**THE DATA:**
Definition round (open_ok reached : bool) (fates : nat -> fate) (fetch : cstr -> Z -> response) (w : world) : Z * bool * site :=
  flywire_replica_iteration table_info column_default accepts cascade cJSON_Parse cJSON_PrintUnformatted auth_admin_username
    auth_site_admin_uid open_ok our_epoch (ask reached (w_kept w)) fates fetch (w_site w).

Definition world_step (w : world) (e : site_event) : world :=
  match e with
  | Journal_row entity id op payload =>
      let journal rows := fst (db_sync_journal_conn false false (fun _ => []) 0 [] (last_seq 0 (map j_seq (w_hist w))) entity id op payload rows ∅) in
      World (journal (w_hist w)) (journal (w_kept w)) (w_site w)
  | Purge n => World (w_hist w) (drop n (w_kept w)) (w_site w)
  | Round open_ok reached fates fetch => World (w_hist w) (w_kept w) (snd (round open_ok reached fates fetch w))
  end.

Definition world_run (es : list site_event) (w : world) : world := foldl world_step w es.

(** ** What the replica promises *)

Definition sent (r : journal_row) : cstr := sent_text cJSON_PrintUnformatted (feed_json cJSON_Parse (j_payload r)).
Definition sent_row (r : journal_row) : journal_row := JournalRow (j_seq r) (j_entity r) (j_entity_id r) (j_op r) (sent r).

(** The databases after the rows, in order and once each. *)
Definition replay (rows : list journal_row) (d : databases) : databases :=
  foldl (fun d r => row_dbs table_info column_default accepts cascade cJSON_Parse auth_admin_username auth_site_admin_uid
                      (j_entity r) (j_entity_id r) (j_op r) (sent r) d) d rows.

Definition clustered : bool := match our_epoch with Some _ => true | None => false end.

(** The site has handled [applied] since it held [d0] and [J0] at [cp0], and of these [kept] have reached
    its databases; the next row may already be in the databases, and in the journal. *)
Record site_at (d0 : databases) (J0 : list journal_row) (cp0 : Z) (kept applied rest : list journal_row) (s : site) : Prop := {
  at_checkpoint : s_checkpoint s = last_seq cp0 (map j_seq applied);
  at_kept : kept `sublist_of` applied;
  at_dbs : exists n, (n <= 1)%nat /\ r_dbs (s_replica s) = replay (kept ++ take n rest) d0;
  at_journal : exists n, (n <= 1)%nat /\ s_journal s = if clustered then J0 ++ map sent_row (applied ++ take n rest) else J0;
}.

Lemma replay_app a b d : replay (a ++ b) d = replay b (replay a d).
Proof. apply foldl_app. Qed.

Lemma replay_next applied r rest n d0 : (n <= 1)%nat ->
  row_dbs table_info column_default accepts cascade cJSON_Parse auth_admin_username auth_site_admin_uid
    (j_entity r) (j_entity_id r) (j_op r) (sent r) (replay (applied ++ take n (r :: rest)) d0) = replay (applied ++ [r]) d0.
Proof.
  intros Hn. destruct n as [|[|n]]; [|cbn [take]|lia].
  - cbn [take]. rewrite app_nil_r. by rewrite replay_app.
  - rewrite take_0, replay_app. cbn. apply row_dbs_idem.
Qed.

Lemma mirror_row_last J row : Forall (fun r => j_seq r < j_seq row) J -> mirror_row row J = J ++ [row].
Proof.
  induction 1 as [|r J Hr _ IH]; [done|]. cbn. replace (j_seq r <? j_seq row) with true by lia. by rewrite IH.
Qed.

Lemma mirror_row_again J row row' : Forall (fun r => j_seq r < j_seq row) J -> j_seq row' = j_seq row ->
  mirror_row row (J ++ [row']) = J ++ [row].
Proof.
  intros H E. induction H as [|r J Hr _ IH]; cbn.
  - replace (j_seq row' <? j_seq row) with false by lia. by replace (j_seq row' =? j_seq row) with true by lia.
  - replace (j_seq r <? j_seq row) with true by lia. by rewrite IH.
Qed.

Lemma last_seq_snoc d l x : last_seq d (l ++ [x]) = x.
Proof. apply List.last_last. Qed.

Lemma mirrored J0 applied r rest n : (n <= 1)%nat -> StronglySorted Z.lt (map j_seq (J0 ++ applied ++ r :: rest)) ->
  mirror_row (sent_row r) (J0 ++ map sent_row (applied ++ take n (r :: rest))) = J0 ++ map sent_row (applied ++ [r]).
Proof.
  intros Hn Hsort. rewrite app_assoc, map_app in Hsort. rewrite !map_app, !app_assoc.
  assert (Hlt : Forall (fun x => j_seq x < j_seq (sent_row r)) (J0 ++ map sent_row applied)).
  { apply Forall_forall. intros x Hx.
    apply (StronglySorted_app_1_elem_of Z.lt _ _ (j_seq x) (j_seq r) Hsort); [|by apply elem_of_cons; left].
    apply list_elem_of_In, in_map_iff. apply elem_of_app in Hx as [Hx|Hx]; apply list_elem_of_In in Hx.
    - exists x. split; [done|]. apply in_app_iff. by left.
    - apply in_map_iff in Hx as (y & <- & Hy). exists y. split; [done|]. apply in_app_iff. by right. }
  destruct n as [|[|n]]; [|cbn [take]|lia].
  - cbn [take map]. rewrite app_nil_r. by rewrite mirror_row_last.
  - rewrite take_0. cbn [map]. by rewrite mirror_row_again.
Qed.

Lemma site_at_ext d0 J0 cp0 kept applied rest s s' : r_dbs (s_replica s') = r_dbs (s_replica s) -> s_journal s' = s_journal s ->
  s_checkpoint s' = s_checkpoint s -> site_at d0 J0 cp0 kept applied rest s -> site_at d0 J0 cp0 kept applied rest s'.
Proof. intros E1 E2 E3 []. split; by rewrite ?E1, ?E2, ?E3. Qed.

Lemma sublist_one {A} (l : list A) x : l `sublist_of` [x] -> l = [] \/ l = [x].
Proof.
  intros [H|(l' & -> & H)]%sublist_cons_r; apply sublist_nil_r in H; subst; auto.
Qed.

Section loop.
Context (d0 : databases) (J0 : list journal_row) (cp0 : Z).

(** What handling [rows] of the rest has done: [more] of them are behind the checkpoint, [kmore] of
    these are in the databases, and the others were handled while their statements failed. *)
Definition advanced (fates : nat -> fate) (i : nat) (rows kept applied rest : list journal_row) (alive : bool) (s' : site)
    (more kmore : list journal_row) : Prop :=
  more `prefix_of` rows /\ kmore `sublist_of` more /\ site_at d0 J0 cp0 (kept ++ kmore) (applied ++ more) (drop (length more) rest) s' /\
  (forall r, r ∈ more -> r ∈ kmore \/ exists j, rows !! j = Some r /\ fates (i + j)%nat = Row_busy) /\
  ((forall i, fates i <> Row_busy) -> kmore = more) /\ ((forall i, fates i = Row_done) -> alive = true /\ more = rows).

Lemma advanced_stay fates i r rows kept applied rest alive s' : site_at d0 J0 cp0 kept applied rest s' -> fates i <> Row_done ->
  advanced fates i (r :: rows) kept applied rest alive s' [] [].
Proof.
  intros Hs Hf. unfold advanced. rewrite !app_nil_r. split; [by exists (r :: rows)|]. split; [done|]. split; [done|].
  split; [by intros ? ?%not_elem_of_nil|]. split; [done|]. intros Hall. by rewrite Hall in Hf.
Qed.

Lemma advanced_cons fates i r rows kept ks applied rest alive s' more kmore : ks `sublist_of` [r] -> (ks = [] -> fates i = Row_busy) ->
  advanced fates (S i) rows (kept ++ ks) (applied ++ [r]) rest alive s' more kmore ->
  advanced fates i (r :: rows) kept applied (r :: rest) alive s' (r :: more) (ks ++ kmore).
Proof.
  intros Hks Hnil (Hp & Hk & Hs & Hin & Hb & Hd). rewrite <- !app_assoc in Hs. unfold advanced. split; [by apply prefix_cons|].
  split; [by apply (sublist_app ks [r] kmore more)|]. split; [exact Hs|]. split; [|split].
  - intros x [-> |Hx]%elem_of_cons.
    + destruct ks as [|y ks].
      * right. exists 0%nat. by rewrite Nat.add_0_r, Hnil.
      * left. apply sublist_one in Hks as [?| ->]; [done|]. apply elem_of_app. left. by apply list_elem_of_singleton.
    + destruct (Hin x Hx) as [? |(j & Hj & Hf)]; [left; apply elem_of_app; by right|]. right. exists (S j). by rewrite Nat.add_succ_r.
  - intros Hno. rewrite Hb by done. destruct ks as [|y ks]; [by specialize (Hno i); rewrite Hnil in Hno|].
    by apply sublist_one in Hks as [?| ->].
  - intros Hall. destruct (Hd Hall) as [-> ->]. done.
Qed.

Definition with_row (r : journal_row) (J : list journal_row) : list journal_row :=
  if clustered then mirror_row (sent_row r) J else J.

Lemma with_row_journal kept applied r rest s : StronglySorted Z.lt (map j_seq (J0 ++ applied ++ r :: rest)) ->
  site_at d0 J0 cp0 kept applied (r :: rest) s ->
  with_row r (s_journal s) = if clustered then J0 ++ map sent_row (applied ++ [r]) else J0.
Proof.
  intros Hsort [_ _ _ (m & Hm & HJ)]. unfold with_row. rewrite HJ. destruct clustered; [|done]. by apply (mirrored J0 applied r rest m).
Qed.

**WHAT THE EXERCISE ASKS:**
Pull out each line of the listing that holds the string "split".

**WRITTEN RESPONSE:**
    - exists x. split; [done|]. apply in_app_iff. by left.
    - apply in_map_iff in Hx as (y & <- & Hy). exists y. split; [done|]. apply in_app_iff. by right. }
Proof. intros E1 E2 E3 []. split; by rewrite ?E1, ?E2, ?E3. Qed.
  intros Hs Hf. unfold advanced. rewrite !app_nil_r. split; [by exists (r :: rows)|]. split; [done|]. split; [done|].
  split; [by intros ? ?%not_elem_of_nil|]. split; [done|]. intros Hall. by rewrite Hall in Hf.
  intros Hks Hnil (Hp & Hk & Hs & Hin & Hb & Hd). rewrite <- !app_assoc in Hs. unfold advanced. split; [by apply prefix_cons|].
  split; [by apply (sublist_app ks [r] kmore more)|]. split; [exact Hs|]. split; [|split].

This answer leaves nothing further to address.